Cherokee people wore clothes made of deerskin. They made their clothes out of bark strips or hemp strands. They wore long boots up to their knees to protect their legs from thorny bushes when they went hunting. When winter arrived they would wear long capes made out of deerskin.
-Aditya Gupta (SMSMB)
Choctaw people are believed to belong to Alabama and plaquemine culture.Their culture continues to evolve in the southeast. One of their peculiar and unpopular rituals was head flattening, wherein the skull of a child is deformed intentionally. Eventually, this ritual has been banished.
Historically, the costume for Choctaw men was a Yvnnvsh Hakshup (buffalo robe), Apokshiama (buckskin breechcloth), Iyubiha (buckskin leggings) and Tvlhko Shulush (buckskin pucker-toe moccasins). They wore an Iti Shibata (bow) and Oksi Naki Aivlhto (quiver) with the costume.

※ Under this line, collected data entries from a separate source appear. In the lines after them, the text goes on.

Lemma CopyFromUser_correct_witness : exists tags, pt_ok top0 tags (vm_pt user0) /\
  (let* (b, km) := CopyFromUser conf0 user0 top0 (fun _ => 0) 0xA000 0x7FFE 4 in Ok (b, km <$> [0xA000; 0xA001; 0xA002; 0xA003; 0xA004])) =
    Ok (true, [0x40000FFE mod 251; 0x40000FFF mod 251; 0x40001000 mod 251; 0x40001001 mod 251; 0]) /\
  (let* (b, _) := CopyFromUser conf0 user0 top0 (fun _ => 0) 0xA000 0x8FFE 4 in Ok b) = Ok false /\
  wp (CopyFromUser conf0 user0 top0 (fun _ => 0) 0xA000 0x7FFE 4) (fun '(b, km) => exists n, 0 <= n <= 4 /\ (forall j, 0 <= j < n -> readable user0 top0 (0x7FFE + j)) /\
    fetched user0 top0 (fun _ => 0) 0xA000 0x7FFE n km /\ if b : bool then n = 4 else n < 4 /\ ~ readable user0 top0 (0x7FFE + n)).
Proof.
  destruct user_pt_ok as (tags & H1 & _). exists tags. split; [exact H1|]. split; [vm_compute; reflexivity|]. split; [vm_compute; reflexivity|]. apply (CopyFromUser_correct conf0 user0 top0 tags (fun _ => 0) 0xA000 0x7FFE 4 H1); try lia; discriminate.
Defined.

(** C23: [CopyToUser] on a range of user addresses whose own pages are mapped
    once returns.  Physical memory changes only in pages taken fresh from the page
    allocator and in pages of the range that the process may write by itself, so
    no other holder of a shared page sees a change, also when the copy fails.
    When it succeeds the process sees the data in the range, may read it, and
    sees no other change; and it does succeed when every byte of the range is in
    a user page that is writable or shared for copy-on-write, or in a region
    without a page, and the page allocator has the pages. *)
Theorem CopyToUser_correct conf T top s0 kmem k u len : IsPM5LVL conf = false -> top <> 0 -> k <> 0 -> 0 <= u -> 0 <= len -> u + len <= 2 ^ 47 ->
  vma_ok conf (vm_vma s0) T -> user_ok top s0 -> once s0 top u (u + len) -> plenty (store_budget u len 0) (vm_pt s0) ->
  wp (CopyToUser conf s0 top u kmem k len) (fun '(b, s) => isolated top s0 u len s /\ (b = true -> user_ok top s /\ stored top s0 kmem k u len s) /\ (funded top u len 0 s0 -> b = true)).
Proof. intros Hc Ht Hk Hu Hlen Hend. now apply (CopyToUser_ok conf Hc T top s0 kmem k u len). Qed.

Because of their early interactions with the Spanish, Choctaws are fond of shuka ni pi (pork roast), ni pi shila (salted pork), and other dishes made of pork, bacon, ham, beef, peach and watermelon.
-Aditya Gupta (SMSMB)
The Ojibwa cuisine, like many other cuisines, relies on local items available in their habitat of Northern North America.They used wild vegetables, roots, and berries to make a variety of cuisines, and relied on hunting and fishing for a supply of proteins. Ojibwa food frequently uses products including wild rice, blueberries, venison, fish, and maple syrup.
Natural fabrics such as woven plant fibres, furs, and animal hides were used to make traditional Ojibwa clothing. Embroidery, fringes, and exquisite beadwork were frequently used to embellish the clothes.